Nueva procesión de lujurias nocturnas en el Saloon que reclaman escarmientos. El apetito de la ambición desnuda a Rosie y Marguerite. Su verdugo es Abel Wood. La verdad sobre el oro escondido muestra una inesperada ruta romántica, veraz testimonio del misterio ansiado por todos: un mapa tatuado en los glúteos andariegos y robustos de Rosie y Marguerite que, tras descubrir su consanguineidad de hermanas, se arrancan vorazmente la una a la otra la fruta jugosa de un probable y fraternal entendimiento. La codicia otorga de nuevo a la comunidad enfebrecida de "Chile Verde" sus roles mugrientos. Su oficio de tinieblas. La lengua que clarificará verdades desde la aldea maldita hasta el cementerio que inflama, del oro, su deseo. Una cabalgada de desenfreno, una promesa de ansiada riqueza palpitando en el polvo del paisaje. Cinco pecadores en busca de su exterminio. Un párroco innoble, Padre García, que gime demencialmente por el Papado. Dos hermanas fratricidas que no añoran su muerta infancia de ingenuidad. Dos bandidos en cuyas aventuras se repiten las enseñanzas históricas de Iscariote y sus 30 monedas. Las conciencias destilan muerte. Marguerite, García y Case sufrirán su azote impagable. Rosie Vélez fía en el deseo de Wood. Es la corpulenta sierpe, trémula y engañosa, que campanillea en los zarzales. Y a su lado, tirantemente, fosforece la indiferencia que a su sensualidad falsaria ofrenda el pistolero, dedos afilados en un revolver, a los que tan sólo sublima el oro hallado.
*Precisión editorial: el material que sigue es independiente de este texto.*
(** * Distribution-plot commands of EDA_Tool ([src/dist.py])

    A shallow embedding of the two command handlers [show_dist] and
    [show_biv_dist], of the plot builders they call, and of the libraries
    they drive:

    - [argparse] (CPython 3.11): token classification, the alternation of
      positionals and optionals, [nargs], [choices], defaults, the usage
      errors and the help action;
    - the part of pandas the handlers touch: a frame with named columns,
      [set_index] (which returns a new object) and assignment to [.index];
    - seaborn's [displot], as the record of the call that built a figure;
    - the file system and the viewer, as a map from paths to images and a log.

    [utils.get_numericals] and [utils.check_valid_png] belong to a module of
    the repository that is not part of [src/dist.py]; the handlers take them
    as parameters. *)

From Stdlib Require Import ZArith String Ascii List Bool Lia.
From stdpp Require Import base option list gmap strings.

Local Open Scope string_scope.
Local Open Scope list_scope.

(** ** Python values *)

(** The values an [argparse] namespace of these parsers can hold: [None],
    a [str], or a list of [str]. *)
Inductive pyval :=
  | PNone
  | PStr (s : string)
  | PList (l : list string).

#[global] Instance pyval_eq_dec : EqDecision pyval.
Proof. solve_decision. Defined.

(** A cell of a data frame: a string, an integer, or a missing value
    (NaN / None). *)
Inductive scalar :=
  | SStr (s : string)
  | SInt (z : Z)
  | SNaN.

#[global] Instance scalar_eq_dec : EqDecision scalar.
Proof. solve_decision. Defined.

(** ** String helpers (the [str] methods argparse uses) *)

Definition in_list (s : string) (l : list string) : bool := bool_decide (s ∈ l).

(** [s.startswith(p)] *)
Definition startswith (s p : string) : bool := String.prefix p s.

(** [c in s] for a one-character [c] *)
Fixpoint contains_char (c : ascii) (s : string) : bool :=
  match s with
  | EmptyString => false
  | String d s' => if Ascii.eqb c d then true else contains_char c s'
  end.

(** [s.split(c, 1)] when [c] occurs in [s]: the text before the first [c]
    and the text after it. *)
Fixpoint split_once (c : ascii) (s : string) : option (string * string) :=
  match s with
  | EmptyString => None
  | String d s' =>
      if Ascii.eqb c d then Some (EmptyString, s')
      else match split_once c s' with
           | Some (l, r) => Some (String d l, r)
           | None => None
           end
  end.

Definition is_digit (c : ascii) : bool :=
  let n := nat_of_ascii c in (48 <=? n)%nat && (n <=? 57)%nat.

Fixpoint all_digits (s : string) : bool :=
  match s with
  | EmptyString => true
  | String c s' => is_digit c && all_digits s'
  end.

Definition digits1 (s : string) : bool :=
  match s with EmptyString => false | _ => all_digits s end.

(** Drops one final newline: [$] of a Python regex also matches just before
    a newline that ends the string. *)
Fixpoint chomp (s : string) : string :=
  match s with
  | EmptyString => EmptyString
  | String c EmptyString => if Ascii.eqb c "010"%char then EmptyString else s
  | String c s' => String c (chomp s')
  end.

(** [_negative_number_matcher]: [^-\d+$|^-\d*\.\d+$] (ASCII digits). *)
Definition negative_number (s : string) : bool :=
  match chomp s with
  | String "-"%char r =>
      digits1 r ||
      match split_once "."%char r with
      | Some (l, f) => all_digits l && digits1 f
      | None => false
      end
  | _ => false
  end.

(** [s.lstrip('-')] and [s.replace('-', '_')], used to infer [dest]. *)
Fixpoint lstrip_dash (s : string) : string :=
  match s with
  | String "-"%char s' => lstrip_dash s'
  | _ => s
  end.

Fixpoint dash_to_underscore (s : string) : string :=
  match s with
  | EmptyString => EmptyString
  | String c s' => String (if Ascii.eqb c "-"%char then "_"%char else c) (dash_to_underscore s')
  end.

Definition starts_with_dash (s : string) : bool :=
  match s with String "-"%char _ => true | _ => false end.

(** The second character is a prefix character ([option_string[1] in chars]). *)
Definition second_is_dash (s : string) : bool :=
  match s with String _ (String "-"%char _) => true | _ => false end.

(** ** argparse *)

Module argparse.

Inductive nargs_t :=
  | NargsNone        (* nargs=None: exactly one argument *)
  | NargsOptional    (* nargs='?' *)
  | NargsZeroOrMore  (* nargs='*' *)
  | NargsZero.       (* nargs=0, the help action *)

#[global] Instance nargs_eq_dec : EqDecision nargs_t.
Proof. solve_decision. Defined.

Inductive action_kind := Store | Help.

Record Action := mkAction {
  option_strings : list string;
  dest : option string;            (* None is SUPPRESS *)
  nargs : nargs_t;
  const : pyval;
  default : option pyval;          (* None is SUPPRESS *)
  choices : option (list string);
  required : bool;
  kind : action_kind
}.

(** A parser is the list of its actions in the order they were added
    ([_actions]); an action object is referred to by its position there.
    [prefix_chars] is '-', [allow_abbrev] and [exit_on_error] are on. *)
Record ArgumentParser := mkParser { actions : list Action }.

Definition help_action : Action :=
  {| option_strings := ["-h"; "--help"]; dest := None; nargs := NargsZero;
     const := PNone; default := None; choices := None; required := false;
     kind := Help |}.

(** [ArgumentParser()]: [add_help] is on. *)
Definition ArgumentParser_new : ArgumentParser := {| actions := [help_action] |}.

(** [dest] of an optional: the first long option string, else the first
    option string, without its dashes and with '-' turned into '_'. *)
Definition infer_dest (names : list string) : string :=
  let long := filter (fun s => second_is_dash s = true) names in
  match long, names with
  | l :: _, _ => dash_to_underscore (lstrip_dash l)
  | [], n :: _ => dash_to_underscore (lstrip_dash n)
  | [], [] => EmptyString
  end.

(** [parser.add_argument(name, ..., nargs=, default=, choices=)].
    One name without a leading '-' declares a positional, which is required
    unless its nargs is '?' or '*'; otherwise the names are option strings. *)
Definition add_argument (names : list string) (n : nargs_t) (dflt : pyval)
    (ch : option (list string)) (p : ArgumentParser) : ArgumentParser :=
  let a :=
    match names with
    | [name] =>
        if starts_with_dash name then
          {| option_strings := names; dest := Some (infer_dest names); nargs := n;
             const := PNone; default := Some dflt; choices := ch;
             required := false; kind := Store |}
        else
          {| option_strings := []; dest := Some name; nargs := n;
             const := PNone; default := Some dflt; choices := ch;
             required := match n with
                         | NargsOptional | NargsZeroOrMore => false
                         | _ => true
                         end;
             kind := Store |}
    | _ =>
        {| option_strings := names; dest := Some (infer_dest names); nargs := n;
           const := PNone; default := Some dflt; choices := ch;
           required := false; kind := Store |}
    end in
  {| actions := actions p ++ [a] |}.

(** The same parser with every [choices=] left out. *)
Definition strip_action (a : Action) : Action :=
  {| option_strings := option_strings a; dest := dest a; nargs := nargs a;
     const := const a; default := default a; choices := None;
     required := required a; kind := kind a |}.

Definition strip_choices (p : ArgumentParser) : ArgumentParser :=
  {| actions := map strip_action (actions p) |}.

Definition is_positional_action (a : Action) : bool :=
  match option_strings a with [] => true | _ => false end.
La roja vibración de la boca embustera de Rosie Vélez será acallada por la oportuna intervención de la vieja prostitua Big Ed, única rosa, ya ajada, en la que Abel Wood no reconoce espinas. Nada tan acerbo como la ruindad de princesa vencida con que Rosie Vélez lanza sus clamores vengativos, y plañe sus nuevos horrores entre la querencia solitaria de sus deseos maltrechos entre el polvo. Un disparo. La renegada aventurera aprieta sus párpados, y al olor tostado de la codorniz cazada tiembla su glotonería, pronta a ser saciada, y hasta aquel momento en ayuno forzoso. El epílogo de sus palabras hambrientas, que aguardan la dentellada apetitosa que propone el ave asada, proclaman la concienciación de su derrota no menos amenazadora: "¡Abel, Abel, amor mío, ya no me importa el oro! Ofréceselo todo a Big Ed... ¡Es vieja y fea!... ¡Ya le ajustaré las cuentas!... ¡Abel, Abel, ah!... De todas formas, mañana será otro día!"















Tab Hunter - Lainie Kazan

Abel Wood - Marguerite Ventura













César Romero- Nedra Volz

Padre García - Big Ed













Geoffrey Lewis - Courtney Gains

Hard Case - Red Dick



Una tipología social del western fuertemente caricaturizada, entre un ritmo alucinante y endiablado. Un ballet frenético que se adentra en el peligroso terreno del slapstick, y cuya pantomima se desenvuelve entre un espacio tremendamente real y concreto. La mayor irreverencia jamás reflejada en la pantalla grande frente a las convenciones y reglas sistematizadas del cine del Oeste. Dislocada pero melódica (sensacional música de Peter Matz y provocadoras canciones: "Tarnished Tumbleweed"-Mike Stull-, "These lips are made for kissin"-Divine-, "South of my border"-Lainie Kazan), saludablemente destructiva y perturbadora. Joya corrosiva del puritanismo más acerbo.